Goal of the exercise
Please retype, character for character, the portion of the entries below that runs from the line containing "- split; [|done]. apply frames_same. unfold recvFrom in" to the last line.

[Recorded data]
Lemma acts_frames s w s' w' : acts s w s' w' -> frames s w s' w' /\ (sock_wf s -> sock_wf s').
Proof using NetLaws0.
  destruct 1 as [? ? ? ? H|? ? ? ? ? H|? ? ? H|? ? ? H|? ? ? H|? ? ? H|? ? ? ? ? H|? ? ? ? ? H
    |? ? ? ? H|? ? ? ? H|? ? ? ? ? H|? ? ? ? ? H|? ? ? ? ? H|? ? ? ? ? H|? ? ? ? ? ? ? H|? ? ? ? ? ? ? H
    |? ? ? H|? ? H].
  - by apply bind_frames in H.
  - by apply connect_frames in H as (? & ? & _).
  - split; [|done]. apply frames_same. unfold listen in H. returned; [done|by eapply listen_law].
  - apply close_frames in H as (? & E & E'). split; [done|]. unfold sock_wf. by rewrite E'.
  - apply remote_keeps in H as (E & E' & ?). split; [by apply frames_keep|]. unfold sock_wf. by rewrite E, E'.
  - apply local_keeps in H as (E & E' & ?). split; [by apply frames_keep|]. unfold sock_wf. by rewrite E, E'.
  - split; [|done]. apply frames_same. by eapply setOption_keeps.
  - split; [|done]. apply frames_same. unfold getOption in H. returned. by eapply getsockopt_law.
  - split; [|done]. apply frames_same. unfold send in H. returned; [by eapply send_law|done].
  - split; [|done]. apply frames_same. unfold send_iov in H. returned; [by eapply send_law|done].
  - split; [|done]. apply frames_same. unfold sendTo in H. returned; [by eapply send_law|done].
  - split; [|done]. apply frames_same. unfold sendTo_iov in H. returned; [by eapply send_law|done].
  - split; [|done]. apply frames_same. unfold recv in H. returned; [by eapply recv_law|done].
  - split; [|done]. apply frames_same. unfold recv_iov in H. returned; [by eapply recv_law|done].
  - split; [|done]. apply frames_same. unfold recvFrom in H. returned; [by eapply recv_law|done].
  - split; [|done]. apply frames_same. unfold recvFrom_iov in H. returned; [by eapply recv_law|done].
  - split; [|done]. apply frames_same. by eapply cancelEvent_law.
  - split; [|done]. apply frames_same. by eapply cancelAll_law.
Qed.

Answer to this task
  - split; [|done]. apply frames_same. unfold recvFrom in H. returned; [by eapply recv_law|done].
  - split; [|done]. apply frames_same. unfold recvFrom_iov in H. returned; [by eapply recv_law|done].
  - split; [|done]. apply frames_same. by eapply cancelEvent_law.
  - split; [|done]. apply frames_same. by eapply cancelAll_law.
Qed.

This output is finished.